Un soldado suizo estaba mirándola, un hombre mayor que llevaba una Heckler amp; Koch. Charlie volvió la página. La Heckler era su favorita. En el último entrenamiento, de cien tiros, había hecho ochenta y cuatro blancos. Era la puntuación más alta, lo mismo para hombres que para mujeres. De reojo, vio que seguía mirándola. Pensó con rabia: voy a hacerte lo que Bubi hizo una vez en Venezuela. A Bubi le habían mandado matar a un policía fascista cuando saliera de su casa por la mañana, una hora muy conveniente. Bubi se escondió en el quicio de una puerta, y esperó. Su víctima llevaba un arma bajo el brazo, pero era también un hombre muy familiar, al que le gustaba jugar con sus hijos. En el momento en que salía, Bubi sacó una pelota del bolsillo, y la echó a rodar detrás de él. Una pelota de niño que viene dando botes, ¿qué hombre que tenga hijos no se agacharía instintivamente para cogerla? En el momento en que lo hacía, Bubi salió de su escondite y le mató. ¿Porque quién puede disparar un arma mientras está cogiendo una pelota de goma?

Alguien estaba intentando ligar con ella. Con pipa, zapatos de piel de cerdo, pantalones de franela grises. Vio que rondaba por allí, y se acercaba.

- Perdone, ¿habla inglés?

Lo de siempre, un tipo inglés de clase media, rubio, de unos cincuenta años y gordo. Disculpándose con una mentira. «No, no lo hablo -le apeteció decirle-. Sólo miro las fotos.» Odiaba tanto a esos tipos, que sintió verdadero asco. Le echó una mirada furibunda, pero el tío no se movió.

- Se lo digo únicamente porque este sitio es espantosamente aburrido -dijo-. He pensado si le gustaría tomar una copa conmigo. Nada más. Le sentará bien.

No le dio las gracias, dijo simplemente:

- Mi papá dice que no debo hablar con desconocidos.

El hombre esperó un poco, y luego se marchó furioso, mirando si había por allí algún policía para denunciarla. Volvió a su estudio del edelweiss común, y a escuchar los pasos de los que iban llegando. Uno que pasaba de largo hacia la tienda de quesos. Otro, al bar. Unos pasos que se acercaban. Y se paraban.

- ¿Imogen? ¿Te acuerdas de mí? Soy Sabine.
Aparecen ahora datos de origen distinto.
Lemma string_of_uint_all_digits (d : Decimal.uint) :
  all_digits (NilEmpty.string_of_uint d) = true.
Proof. induction d; simpl; auto. Qed.

Lemma decimal_all_digits (n : Z) : all_digits (decimal n) = true.
Proof. apply string_of_uint_all_digits. Qed.

Lemma decimal_starts_with_a_digit (n : Z) :
  exists c rest, decimal n = String c rest /\ is_digit c = true.
Proof.
  unfold decimal. pose proof (string_of_uint_all_digits (N.to_uint (Z.to_N n))) as Hd.
  assert (N.to_uint (Z.to_N n) <> Decimal.Nil) as Hnil.
  { destruct (Z.to_N n) as [|p]; [discriminate|]. apply DecimalPos.Unsigned.to_uint_nonnil. }
  destruct (N.to_uint (Z.to_N n)) as [|d|d|d|d|d|d|d|d|d|d]; [contradiction|..];
    eexists _, _; (split; [reflexivity|reflexivity]).
Qed.

Lemma digit_is_no_point (c : ascii) : is_digit c = true -> Ascii.eqb c "." = false.
Proof.
  intros H. destruct (Ascii.eqb_spec c "."%char) as [->|]; [discriminate H | reflexivity].
Qed.

Lemma split_point_after_digits (a rest : string) :
  all_digits a = true -> split_point (a +:+ String "." rest) = Some (a, rest).
Proof.
  induction a as [|c a IH]; intros H.
  - reflexivity.
  - cbn [all_digits] in H. apply andb_true_iff in H as [Hc Ha].
    change (String c a +:+ String "." rest) with (String c (a +:+ String "." rest)).
    cbn [split_point]. rewrite (digit_is_no_point c Hc), (IH Ha). reflexivity.
Qed.

Lemma strip_sign_digit (c : ascii) (rest : string) :
  is_digit c = true -> strip_sign (String c rest) = (false, String c rest).
Proof.
  intros H. destruct c as [[] [] [] [] [] [] [] []];
    vm_compute in H; try discriminate H; reflexivity.
Qed.

(** A sign, digits, a point and ten digits make a fixed-point decimal. *)
Lemma fixed_point_of_parts (s : bool) (ip fd : string) :
  (exists c rest, ip = String c rest /\ is_digit c = true) ->
  all_digits ip = true -> String.length fd = 10%nat -> all_digits fd = true ->
  fixed_point 10 (sign_prefix s +:+ ip +:+ "." +:+ fd) = true.
Proof.
  intros (c & rest & -> & Hc) Hip Hlen Hfd. unfold fixed_point.
  assert ((strip_sign (sign_prefix s +:+ String c rest +:+ "." +:+ fd)).2
          = String c rest +:+ String "." fd) as ->.
  { destruct s.
    - reflexivity.
    - change (sign_prefix false +:+ String c rest +:+ "." +:+ fd)
        with (String c (rest +:+ String "." fd)).
      now rewrite strip_sign_digit. }
  rewrite split_point_after_digits by exact Hip.
  rewrite Hip, Hlen, Hfd. reflexivity.
Qed.

End FieldFacts.

(** X13: the p-value field of a row is a fixed-point decimal with exactly
    ten digits after the point exactly when the p-value its test returned is
    finite, whatever its size and sign; a NaN or an infinity gives a field
    that is no number. *)
Theorem p_value_field_is_fixed_point_iff_finite (data : DataFrame) (i j : nat) (p : float) :
  Parse.fixed_point 10 (p_value_field (row_of data (i, j, p))) = Float64.is_finite p.
Proof.
  cbn [row_of p_value_field]. destruct p as [s|s| |s m e].
  - destruct s; reflexivity.
  - destruct s; reflexivity.
  - reflexivity.
  - cbn [Format.format_10f Float64.is_finite].
    apply FieldFacts.fixed_point_of_parts.
    + apply FieldFacts.decimal_starts_with_a_digit.
    + apply FieldFacts.decimal_all_digits.
    + apply FormatFacts.fixed_digits_length.
    + apply FormatFacts.fixed_digits_all_digits.
Qed.

(** * The messages of a call *)

Section Messages.

Variable ttest_ind : Series -> Series -> stat_result.
Variable mannwhitneyu : Series -> Series -> stat_result.

Lemma notices_in_follow (test_type : string) (data : DataFrame) (ps : list (nat * nat)) :
  exists ks : list (nat * nat),
    ks `sublist_of` ps /\
    Forall2 (fun a ij =>
               a = skip_notice data ij.1 ij.2 \/
               exists e, a = ttest_failure_notice data ij.1 ij.2 e \/
                         a = mannwhitney_failure_notice data ij.1 ij.2 e)
      (notices_in ttest_ind mannwhitneyu test_type data ps) ks /\
    Forall (fun ij => forall p,
              verdict_of ttest_ind mannwhitneyu test_type data ij.1 ij.2 <> Computed p) ks.
Proof.
  induction ps as [|[i j] ps (ks & Hsub & Hmsg & Hno)].
  - exists []. repeat split; constructor.
  - rewrite notices_in_cons.
    destruct (verdict_of ttest_ind mannwhitneyu test_type data i j) as [|notice|p|] eqn:E.
    + exists ((i, j) :: ks). split; [now apply sublist_skip|]. split.
      * constructor; [now left | exact Hmsg].
      * constructor; [|exact Hno]. intros p. simpl. rewrite E. discriminate.
    + exists ((i, j) :: ks). split; [now apply sublist_skip|]. split.
      * constructor; [|exact Hmsg]. right. revert E. unfold verdict_of.
        destruct (sufficient data i j); [|discriminate].
        destruct (String.eqb test_type "ttest").
        -- destruct (ttest_ind _ _) as [p|e]; [discriminate|].
           intros H. inversion H. exists e. now left.
        -- destruct (String.eqb test_type "mannwhitney"); [|discriminate].
           destruct (mannwhitneyu _ _) as [p|e]; [discriminate|].
           intros H. inversion H. exists e. now right.
      * constructor; [|exact Hno]. intros p. simpl. rewrite E. discriminate.
    + exists ks. split; [now apply sublist_cons|]. split; assumption.
    + exists ks. split; [now apply sublist_cons|]. split; assumption.
Qed.
(** The triplet-list matrices keep the contract of [sparse]. *)
Lemma triplets_contract : Speye.sparse_contract Speye.triplets_library.
Proof.
  intros i j sv m n _ _ _ Hnodup. simpl.
  split; [reflexivity|]. split; [reflexivity|].
  intros r c. unfold Speye.triplets_element, Speye.triplets_sparse. simpl.
  induction (combine i j) as [|[r0 c0] l IH]; simpl.
  - split; [intros []|reflexivity].
  - apply List.NoDup_cons_iff in Hnodup. destruct Hnodup as [Hnotin Hnodup].
    destruct (IH Hnodup) as [IHin IHout].
    destruct (Z.eqb_spec r0 r) as [->|Hr], (Z.eqb_spec c0 c) as [->|Hc]; simpl.
    + split.
      * intros _. rewrite (IHout Hnotin). lia.
      * intros Hout. exfalso. apply Hout. left. reflexivity.
    + split.
      * intros [Heq|Hin]; [congruence|auto].
      * intros Hout. apply IHout. tauto.
    + split.
      * intros [Heq|Hin]; [congruence|auto].
      * intros Hout. apply IHout. tauto.
    + split.
      * intros [Heq|Hin]; [congruence|auto].
      * intros Hout. apply IHout. tauto.
Qed.

(** X2: for whole numbers m and n, [speye (m, n)] is the matrix with
    [max (m, 0)] rows and [max (n, 0)] columns that holds 1 on its
    diagonal and 0 everywhere else, whenever [sparse] keeps its
    documented contract; [speye ([m, n])] with a row or a column vector
    is the same matrix, and so is [speye (m)] when n = m. *)
Theorem speye_is_the_identity {smatrix : Type}
    (lib : Speye.sparse_library smatrix)
    (Hlib : Speye.sparse_contract lib) (m n : Z) :
  exists s : smatrix,
    Speye.speye (Speye.sparse lib)
      (Speye.two_arguments (Speye.scalar m) (Speye.scalar n))
    = Speye.returns s
    /\ Speye.speye (Speye.sparse lib)
         (Speye.one_argument (Speye.row_vector [m; n]))
       = Speye.returns s
    /\ Speye.speye (Speye.sparse lib)
         (Speye.one_argument (Speye.column_vector [m; n]))
       = Speye.returns s
    /\ (m = n ->
        Speye.speye (Speye.sparse lib) (Speye.one_argument (Speye.scalar m))
        = Speye.returns s)
    /\ Speye.rows lib s = Z.max m 0
    /\ Speye.columns lib s = Z.max n 0
    /\ forall r c,
         1 <= r <= Z.max m 0 -> 1 <= c <= Z.max n 0 ->
         Speye.element lib s r c = if r =? c then 1 else 0.
Proof.
  unfold Speye.speye. simpl.
  assert (Hm : (if m <? 0 then 0 else m) = Z.max m 0).
  { destruct (Z.ltb_spec m 0); lia. }
  assert (Hn : (if n <? 0 then 0 else n) = Z.max n 0).
  { destruct (Z.ltb_spec n 0); lia. }
  rewrite Hm, Hn.
  eexists. split; [reflexivity|].
  split; [reflexivity|]. split; [reflexivity|].
  split; [intros <-; reflexivity|].
  set (lo := Z.min (Z.max m 0) (Z.max n 0)).
  destruct (Hlib (Speye.colon 1 lo) (Speye.colon 1 lo) 1 (Z.max m 0) (Z.max n 0))
    as (Hrows & Hcols & Helem).
  - reflexivity.
  - apply List.Forall_forall. intros r Hr. apply colon_spec in Hr. lia.
  - apply List.Forall_forall. intros c Hc. apply colon_spec in Hc. lia.
  - apply combine_diag_NoDup, colon_NoDup.
  - split; [exact Hrows|]. split; [exact Hcols|].
    intros r c Hr Hc. destruct (Helem r c) as [Hin Hout].
    destruct (Z.eqb_spec r c) as [->|Hne].
    + apply Hin. apply combine_diag_spec. split; [reflexivity|].
      apply colon_spec. lia.
    + apply Hout. rewrite combine_diag_spec. tauto.
Qed.

Lemma speye_is_the_identity_witness :
  exists s : Speye.triplets,
    Speye.speye Speye.triplets_sparse
      (Speye.two_arguments (Speye.scalar 2) (Speye.scalar 4))
    = Speye.returns s
    /\ Speye.t_rows s = 2 /\ Speye.t_columns s = 4
    /\ Speye.triplets_element s 2 2 = 1
    /\ Speye.triplets_element s 2 3 = 0.
Proof.
  destruct (speye_is_the_identity Speye.triplets_library triplets_contract 2 4)
    as (s & Hs & _ & _ & _ & Hrows & Hcols & Helem).
  exists s. split; [exact Hs|]. split; [exact Hrows|]. split; [exact Hcols|].
  split.
  - apply (Helem 2 2); simpl; lia.
  - apply (Helem 2 3); simpl; lia.
Defined.

(** X3: [speye] rejects a single argument exactly when it is not a
    vector or has more than two elements (the usage error), and rejects
    two arguments exactly when one of them is not a scalar ("M and N
    must be scalar dimensions"). *)
Theorem speye_argument_errors {smatrix : Type}
    (sparse : list Z -> list Z -> Z -> Z -> Z -> smatrix)
    (args : Speye.arguments) :
  (Speye.speye sparse args = Speye.raises Speye.invalid_call
   <-> exists m, args = Speye.one_argument m
                 /\ (Speye.isvector m = false \/ 2 < Speye.numel m))
  /\ (Speye.speye sparse args = Speye.raises Speye.not_scalar_dimensions
      <-> exists m n, args = Speye.two_arguments m n
                      /\ (Speye.isscalar m = false \/ Speye.isscalar n = false)).
Proof.
  unfold Speye.speye. destruct args as [m|m n].
  - split.
    + destruct (Speye.isvector m) eqn:Hv; simpl.
      * destruct (Z.ltb_spec 2 (Speye.numel m)) as [Hgt|Hle].
        -- split; [|reflexivity]. intros _. exists m. auto.
        -- split.
           ++ intros Hcall. exfalso.
              destruct (Speye.isscalar m).
              ** destruct (Speye.index m 1); discriminate Hcall.
              ** destruct (Speye.index m 2); [|discriminate Hcall].
                 destruct (Speye.index m 1); discriminate Hcall.
           ++ intros (m' & Heq & [Hnv | Hgt]); injection Heq as <-;
                [congruence|lia].
      * split; [|reflexivity]. intros _. exists m. auto.
    + split.
      * intros Hcall. exfalso.
        destruct (negb (Speye.isvector m) || (2 <? Speye.numel m));
          [discriminate Hcall|].
        destruct (Speye.isscalar m).
        -- destruct (Speye.index m 1); discriminate Hcall.
        -- destruct (Speye.index m 2); [|discriminate Hcall].
           destruct (Speye.index m 1); discriminate Hcall.
      * intros (m' & n' & Heq & _). discriminate Heq.
  - split.
    + split.
      * intros Hcall. exfalso.
        destruct (Speye.isscalar m && Speye.isscalar n); simpl in Hcall;
          [|discriminate Hcall].
        destruct (Speye.index m 1); [|discriminate Hcall].
        destruct (Speye.index n 1); discriminate Hcall.
      * intros (m' & Heq & _). discriminate Heq.
    + destruct (Speye.isscalar m) eqn:Hm, (Speye.isscalar n) eqn:Hn; simpl.
      * split.
        -- intros Hcall. exfalso.
           destruct (Speye.index m 1); [|discriminate Hcall].
           destruct (Speye.index n 1); discriminate Hcall.
        -- intros (m' & n' & Heq & [H|H]); injection Heq as <- <-; congruence.
      * split; [|reflexivity]. intros _. exists m, n. auto.
      * split; [|reflexivity]. intros _. exists m, n. auto.
      * split; [|reflexivity]. intros _. exists m, n. auto.
Qed.

(** X4: negative dimensions count as zero: [speye (m, n)] is
    [speye (max (m, 0), max (n, 0))], and as soon as one of the
    dimensions is zero or negative no position is filled: the result is
    [sparse ([], [], 1, max (m, 0), max (n, 0))]. *)
Theorem speye_nonpositive_dimension {smatrix : Type}
    (sparse : list Z -> list Z -> Z -> Z -> Z -> smatrix) (m n : Z)
    (Hempty : m <= 0 \/ n <= 0) :
  Speye.speye sparse (Speye.two_arguments (Speye.scalar m) (Speye.scalar n))
  = Speye.returns (sparse [] [] 1 (Z.max m 0) (Z.max n 0))
  /\ Speye.speye sparse (Speye.two_arguments (Speye.scalar m) (Speye.scalar n))
     = Speye.speye sparse
         (Speye.two_arguments (Speye.scalar (Z.max m 0))
            (Speye.scalar (Z.max n 0))).
Proof.
  unfold Speye.speye. simpl.
  assert (Hm : (if m <? 0 then 0 else m) = Z.max m 0).
  { destruct (Z.ltb_spec m 0); lia. }
  assert (Hn : (if n <? 0 then 0 else n) = Z.max n 0).
  { destruct (Z.ltb_spec n 0); lia. }
  assert (Hm' : (if Z.max m 0 <? 0 then 0 else Z.max m 0) = Z.max m 0).
  { destruct (Z.ltb_spec (Z.max m 0) 0); lia. }
  assert (Hn' : (if Z.max n 0 <? 0 then 0 else Z.max n 0) = Z.max n 0).
  { destruct (Z.ltb_spec (Z.max n 0) 0); lia. }
  rewrite Hm, Hn, Hm', Hn'. split; [|reflexivity].
  rewrite colon_empty by lia. reflexivity.
Qed.

Lemma speye_nonpositive_dimension_witness :
  Speye.speye Speye.triplets_sparse
    (Speye.two_arguments (Speye.scalar 2) (Speye.scalar (-3)))
  = Speye.returns (Speye.triplets_sparse [] [] 1 2 0).
Proof.
  refine (proj1 (speye_nonpositive_dimension Speye.triplets_sparse 2 (-3) _)).
  right. lia.
Defined.

(** * datevec *)

Lemma round_binary64_small (z : Z) :
  Z.abs z <= 2 ^ 53 -> Datevec.round_binary64 z = z.
Proof.
  intros Hz. unfold Datevec.round_binary64.
  destruct (Z.leb_spec (Z.abs z) (2 ^ 53)); [reflexivity|lia].
Qed.

(** The whole-number doubles keep the exactness contract. *)
Lemma whole_doubles_exact :
  Datevec.exact_on_whole_numbers Datevec.whole_doubles.
Proof.
  intros a b Ha Hb. simpl.
  rewrite (round_binary64_small a Ha), (round_binary64_small b Hb).
  split; [|split; [|split]].
  - intros Hab. rewrite !round_binary64_small by assumption. reflexivity.
  - intros Hab. rewrite !round_binary64_small by assumption. reflexivity.
  - reflexivity.
  - intros Hpos. destruct (Z.eqb_spec b 0) as [->|_]; [lia|].
    pose proof (Z.mod_pos_bound a b Hpos) as Hr.
    rewrite round_binary64_small by lia. reflexivity.
Qed.
(** Two entries that really overlap in a section of capacity 1: one conflict,
    its first train the first entry of the timeline. *)
Lemma two_entries_one_conflict (t1 t2 : Train) (s1 e1 s2 e2 : datetime)
    (section : TrackSection) :
  capacity section = 1 → Z.max s1 s2 < Z.min e1 e2 →
  _detect_section_conflicts margin [(t1, s1, e1); (t2, s2, e2)] section
  = [mkConflict t1 t2 (section_id section) (Z.max s1 s2) (Z.min e1 e2)
       (_calculate_conflict_severity t1 t2 (Z.max s1 s2) (Z.min e1 e2) section)
       None].
Proof.
  intros Hcap Hov.
  assert (Hov' : Z.max s2 s1 < Z.min e2 e1) by lia.
  unfold _detect_section_conflicts, detect_entry; simpl.
  rewrite (overlap_implies_margin_overlap _ _ _ _ Hov),
          (overlap_implies_margin_overlap _ _ _ _ Hov'); simpl.
  rewrite Hcap. rewrite !decide_True by lia.
  unfold add_conflicts, _create_conflict; simpl.
  rewrite !decide_False by lia; simpl.
  unfold same_conflict; simpl. rewrite bool_decide_true by tauto. done.
Qed.

End TwoTrains.

(** C2, as stated, fails on the count: in a section of capacity 2 two trains
    on the same window make the count of overlapping entries, the entry itself
    included, reach the capacity, and their windows overlap, yet no Conflict
    is emitted: the code counts the other entries only. *)
Lemma capacity_reached_no_conflict :
  let a := plain_train "A" HIGH ["P"] 0 (hours 1) in
  let b := plain_train "B" LOW ["P"] 0 (hours 1) in
  let p := plain_section "P" PLATFORM 2 in
  let train_times := [(a, 0, minutes 10); (b, 0, minutes 10)] in
  Z.of_nat (length (overlapping_from 5 0 0 0 (minutes 10) train_times)) + 1
    >= capacity p ∧
  _create_conflict a b p 0 (minutes 10) 0 (minutes 10) ≠ None ∧
  _detect_section_conflicts 5 train_times p = [] ∧
  detect_conflicts 5 [a; b] [p] = Ok [].
Proof.
  intros a b p tt. split; [by vm_compute|]. split; [by vm_compute|].
  split; vm_compute; reflexivity.
Qed.

(** ** The caller's objects *)

Lemma frame_length (h0 h : heap) : frame h0 h → (length h0 ≤ length h)%nat.
Proof.
  intros Hf. apply lookup_ge_None.
  destruct (h0 !! length h) as [t|] eqn:E; [|done].
  apply Hf, lookup_lt_Some in E. lia.
Qed.

Lemma frame_alloc (h0 h : heap) (t : Train) : frame h0 h → frame h0 (h ++ [t]).
Proof. intros Hf l t0 Hl. apply lookup_app_l_Some. by apply Hf. Qed.

Lemma fresh_in_mono (h0 h h' : heap) (l : loc) :
  fresh_in h0 h l → (length h ≤ length h')%nat → fresh_in h0 h' l.
Proof.
  intros [Hnone Hsome] Hlen. split; [done|].
  apply lookup_lt_is_Some in Hsome. apply lookup_lt_is_Some. lia.
Qed.

Lemma fresh_alloc (h0 h : heap) (t : Train) :
  frame h0 h → fresh_in h0 (h ++ [t]) (length h).
Proof.
  intros Hf%frame_length. split.
  - apply lookup_ge_None. lia.
  - apply lookup_lt_is_Some. rewrite length_app; simpl. lia.
Qed.

Lemma frame_store_delay (h0 h : heap) (l : loc) (d : Z) :
  frame h0 h → h0 !! l = None → frame h0 (store_delay l d h).
Proof.
  intros Hf Hl l0 t Hl0. unfold store_delay.
  rewrite list_lookup_insert_ne by congruence. by apply Hf.
Qed.

Lemma length_store_delay (h : heap) (l : loc) (d : Z) :
  length (store_delay l d h) = length h.
Proof. apply length_insert. Qed.

Section StoreFacts.
Variable margin : Z.
Implicit Types (h : heap) (sd : gmap string TrackSection).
Mirada. Pausa para reconocerse.

Un pañuelo de colores suizo, para ocultar el pelo corto y teñido de un color más o menos castaño. Sin gafas, pero si Sabine tuviera que ponerse unas gafas como las mías, cualquier fotógrafo malo podría sacarnos como gemelas. Una bolsa de viaje grande, de Franz Carl Weber, de Zurich, colgaba de su mano, lo que era la segunda señal.

- ¡Anda! Sabine. Eres tú.

Levantarse. Un besito en la mejilla. Qué sorpresa. ¿Adónde vas? El vuelo de Sabine va a salir en seguida. Qué pena que no podamos charlar un rato, pero así es la vida, ¿no es verdad? Sabine deja caer la bolsa de viaje a los pies de Charlie. Echamela un ojo. Descuida, Sabs. Sabine desaparece en «Señoras». Charlie registra el bolso, con todo atrevimiento, como si fuera suyo, saca un sobre atado con una cinta, palpa un pasaporte y un billete que hay dentro. Los sustituye en seguida por su propio pasaporte, su billete, y su tarjeta. Sabine vuelve, coge la bolsa, tiene que salir corriendo,. Charlie cuenta veinte, y va otra vez al retrete. Baastrup Imogen, Africa del Sur. Nacida en Johannesburgo tres años y un mes más tarde que yo. Destino Stuttgart, en una hora y veinte minutos. Adiós, chica irlandesa, bienvenida racista cristiana y reprimida de tierras remotas, que reclama su herencia de niña blanca.

Al salir de los lavabos, vio otra vez al soldado que estaba mirándola. Lo ha visto todo. Está a punto de detenerme. Cree que me he fugado, y no sabe lo acertado que está. No apartó la vista de él hasta que se marchó. Lo único que quería era tener algo que mirar, pensó la chica, y volvió a sacar su libro de flores alpinas.